What are the common histological subtypes of oesophageal carcinoma?
Squamous cell carcinoma and adenocarcinoma.
What are the main risk factors for these cancers in western societies?
Alcohol and smoking for both squamous cell carcinoma and adenocarcinoma
A large mass circumferentially encases the upper thoracic oesophagus. It extends from the level of the thoracic inlet down to approximately the level of the carina. The mass projects into the posterior wall of the trachea but does not compromise the lumen.
Medially, the mass has breached the right apical pleura area of localised lymphangitis in the right upper lobe. Several locules of air are contained in this most medial component consistent with local perforation. The left margin of the tumour contacts the left subclavian artery.
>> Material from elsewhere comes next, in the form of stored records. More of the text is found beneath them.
(* ===== verification/Uuid.v ===== *)
(** * Identifiers: [uuid.UUID]

    A UUID is Go's [[16]byte]. The type and its byte order are the source's;
    the textual form belongs to the third-party package [google/uuid], so
    [String] and [Parse] are members of the class [UuidLib], with the
    documented behaviour the ledger relies on as laws, and [google_uuid] is an
    instance that shows the laws can hold. *)
From stdpp Require Import base gmap fin_maps strings list.
From Stdlib Require Import ZArith Lia Ascii.
From S2P Require Import Prelude.
From S2P Require Import GoStd.

Open Scope Z_scope.

Inductive UUID := mkUUID (b0 b1 b2 b3 b4 b5 b6 b7 b8 b9 b10 b11 b12 b13 b14 b15 : ascii).

(** The sixteen bytes, [u[:]]. *)
Definition ubytes (u : UUID) : list ascii :=
  let 'mkUUID a b c d e f g h i j k l m n o p := u in
  [a; b; c; d; e; f; g; h; i; j; k; l; m; n; o; p].

Definition uuid_of_bytes (l : list ascii) : option UUID :=
  match l with
  | [a; b; c; d; e; f; g; h; i; j; k; l; m; n; o; p] =>
      Some (mkUUID a b c d e f g h i j k l m n o p)
  | _ => None
  end.

(** The UUID whose big-endian value is [n] modulo 2^128: a way to write one. *)
Definition uuid_of_Z (n : Z) : UUID :=
  let b i := byte_of_Z ((n / 2 ^ (8 * i)) mod 256) in
  mkUUID (b 15) (b 14) (b 13) (b 12) (b 11) (b 10) (b 9) (b 8)
         (b 7) (b 6) (b 5) (b 4) (b 3) (b 2) (b 1) (b 0).

Lemma uuid_of_Z_mod a b : uuid_of_Z a = uuid_of_Z b -> a mod 256 = b mod 256.
Proof.
  unfold uuid_of_Z. intros [= _ _ _ _ _ _ _ _ _ _ _ _ _ _ _ E]. apply (f_equal bz) in E.
  rewrite !bz_byte_of_Z in E by (apply Z.mod_pos_bound; lia).
  by rewrite Z.mul_0_r, Z.pow_0_r, !Z.div_1_r in E.
Qed.

(** [uuid.Nil], the all-zero UUID. *)
Definition uuid_Nil : UUID := uuid_of_Z 0.

Lemma uuid_of_bytes_ubytes u : uuid_of_bytes (ubytes u) = Some u.
Proof. by destruct u. Qed.

Lemma ubytes_inj u v : ubytes u = ubytes v -> u = v.
Proof.
  intros E. apply (f_equal uuid_of_bytes) in E.
  rewrite !uuid_of_bytes_ubytes in E. by simplify_eq.
Qed.

#[global] Instance UUID_eq_dec : EqDecision UUID.
Proof.
  refine (fun u v => cast_if (decide (ubytes u = ubytes v))).
  - by apply ubytes_inj.
  - by intros ->.
Defined.

#[global] Instance UUID_countable : Countable UUID :=
  inj_countable (fun u => string_of_bytes (ubytes u)) (fun s => uuid_of_bytes (bytes_of s))
    (fun u => eq_trans (f_equal uuid_of_bytes (bytes_of_string_of _)) (uuid_of_bytes_ubytes u)).

#[global] Instance UUID_inhabited : Inhabited UUID := populate uuid_Nil.

(** Go's [==] on UUIDs. *)
Definition uuid_eqb (u v : UUID) : bool := bool_decide (u = v).

Lemma uuid_eqb_refl u : uuid_eqb u u = true.
Proof. by apply bool_decide_eq_true. Qed.

Lemma uuid_eqb_ne u v : u <> v -> uuid_eqb u v = false.
Proof. intros. by apply bool_decide_eq_false. Qed.

(** [bytes.Compare(u[:], v[:])]. *)
Definition ucompare (u v : UUID) : Z := bytes_Compare (ubytes u) (ubytes v).

Lemma ucompare_refl u : ucompare u u = 0.
Proof. apply bytes_Compare_refl. Qed.

Lemma ucompare_antisym u v : ucompare v u = - ucompare u v.
Proof. apply bytes_Compare_antisym. Qed.

Lemma ucompare_eq u v : ucompare u v = 0 -> u = v.
Proof. intros ?%bytes_Compare_eq. by apply ubytes_inj. Qed.

(** The strict byte order on UUIDs, in which row locks are requested. *)
Definition ult (u v : UUID) : Prop := ucompare u v < 0.

#[global] Instance ult_dec : RelDecision ult.
Proof. intros u v. unfold ult. apply _. Defined.

#[global] Instance ult_strict : StrictOrder ult.
Proof.
  split.
  - intros u Hu. unfold ult in Hu. rewrite ucompare_refl in Hu. lia.
  - intros u v w. apply bytes_Compare_trans.
Qed.

Lemma ult_total u v : ult u v \/ u = v \/ ult v u.
Proof.
  unfold ult. rewrite (ucompare_antisym u v).
  destruct (Z.lt_trichotomy (ucompare u v) 0) as [|[|]]; [by left | | right; right; lia].
  right; left. by apply ucompare_eq.
Qed.

(** ** The textual form *)

(** [8-4-4-4-12] lower-case hexadecimal digits. *)
Definition is_uuid_char (z : Z) : bool :=
  ((48 <=? z) && (z <=? 57)) || ((97 <=? z) && (z <=? 102)) || (z =? 45).

(** What the ledger relies on of [google/uuid]: the canonical form has a fixed
    length and only hexadecimal digits and dashes, and parsing it gives the
    identifier back. *)
Class UuidLib := {
  uuid_String : UUID -> string;
  uuid_Parse : string -> option UUID;
  uuid_String_length : forall u, String.length (uuid_String u) = 36%nat;
  uuid_String_chars : forall u, all_bytes is_uuid_char (uuid_String u) = true;
  uuid_Parse_String : forall u, uuid_Parse (uuid_String u) = Some u
}.

Lemma uuid_String_inj `{UuidLib} u v : uuid_String u = uuid_String v -> u = v.
Proof.
  intros E. apply (f_equal uuid_Parse) in E.
  rewrite !uuid_Parse_String in E. by simplify_eq.
Qed.

(** ** A library that satisfies the laws *)

Module GoogleUuid.
Definition dash : ascii := "-".

(** The canonical form of sixteen bytes. *)
Definition to_string (u : UUID) : string :=
  let h l := hex_EncodeToString l in
  let b := ubytes u in
  string_of_bytes
    (bytes_of (h (take 4 b)) ++ dash :: bytes_of (h (take 2 (drop 4 b)))
     ++ dash :: bytes_of (h (take 2 (drop 6 b))) ++ dash :: bytes_of (h (take 2 (drop 8 b)))
     ++ dash :: bytes_of (h (drop 10 b)))%list.

(** The canonical form, read back: dashes at 8, 13, 18 and 23. *)
Definition of_string (s : string) : option UUID :=
  let l := bytes_of s in
  if bool_decide (length l = 36%nat)
     && forallb (fun i => bool_decide (l !! i = Some dash)) [8; 13; 18; 23]%nat
  then
    hex_DecodeString (string_of_bytes
      (take 8 l ++ take 4 (drop 9 l) ++ take 4 (drop 14 l)
       ++ take 4 (drop 19 l) ++ drop 24 l)%list)
    ≫= uuid_of_bytes
  else None.

Lemma to_string_length u : String.length (to_string u) = 36%nat.
Proof. destruct u. reflexivity. Qed.

Lemma hex_digit_char n : 0 <= n < 16 -> is_uuid_char (bz (hex_digit n)) = true.
Proof.
  intros Hn.
  assert (H : forallb (fun k => is_uuid_char (bz (hex_digit k))) (seqZ 0 16) = true)
    by reflexivity.
  rewrite forallb_forall in H. apply H, list_elem_of_In, elem_of_seqZ. lia.
Qed.

Lemma hex_chars l :
  forallb (fun b => is_uuid_char (bz b)) (bytes_of (hex_EncodeToString l)) = true.
Proof.
  induction l as [|b l IH]; [done |]. cbn [hex_EncodeToString bytes_of forallb].
  pose proof (bz_range b).
  rewrite !hex_digit_char, IH; [done | apply Z.mod_pos_bound; lia |].
  split; [apply Z.div_pos | apply Z.div_lt_upper_bound]; lia.
Qed.

Lemma to_string_chars u : all_bytes is_uuid_char (to_string u) = true.
Proof.
  unfold all_bytes, to_string. rewrite bytes_of_string_of.
  rewrite !forallb_app. cbn [forallb]. rewrite !forallb_app. cbn [forallb].
  rewrite !forallb_app. cbn [forallb]. rewrite !forallb_app. cbn [forallb].
  by rewrite !hex_chars.
Qed.

Lemma of_to_string u : of_string (to_string u) = Some u.
Proof.
  unfold of_string, to_string. rewrite bytes_of_string_of.
  transitivity (hex_DecodeString (hex_EncodeToString (ubytes u)) ≫= uuid_of_bytes).
  - by destruct u.
  - rewrite hex_decode_encode. apply uuid_of_bytes_ubytes.
Qed.
End GoogleUuid.

Definition google_uuid : UuidLib := {|
  uuid_String := GoogleUuid.to_string;
  uuid_Parse := GoogleUuid.of_string;
  uuid_String_length := GoogleUuid.to_string_length;
  uuid_String_chars := GoogleUuid.to_string_chars;
  uuid_Parse_String := GoogleUuid.of_to_string
|}.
There is a 12 x 10 mm precarinal lymph node, suspicious. Several sub centimetre mediastinal nodes visible; paratracheal and AP window.
A 6mm pulmonary nodule is visible abutting the pleura in the lateral basal segment of the right lower lobe. There are no regions of consolidation in the remainder of the chest. No pleural effusions or fissural thickening.
The thyroid is unremarkable. There is no significant cervical adenopathy. Moderately extensive dental disease.
Extensive degenerative change throughout the thoracic spine. The upper abdominal organs are unremarkable.
Conclusion: Proximal thoracic oesophageal malignancy with contained local perforation and spread beyond the mediastinum. Likely mediastinal lymph node and pulmonary metastases.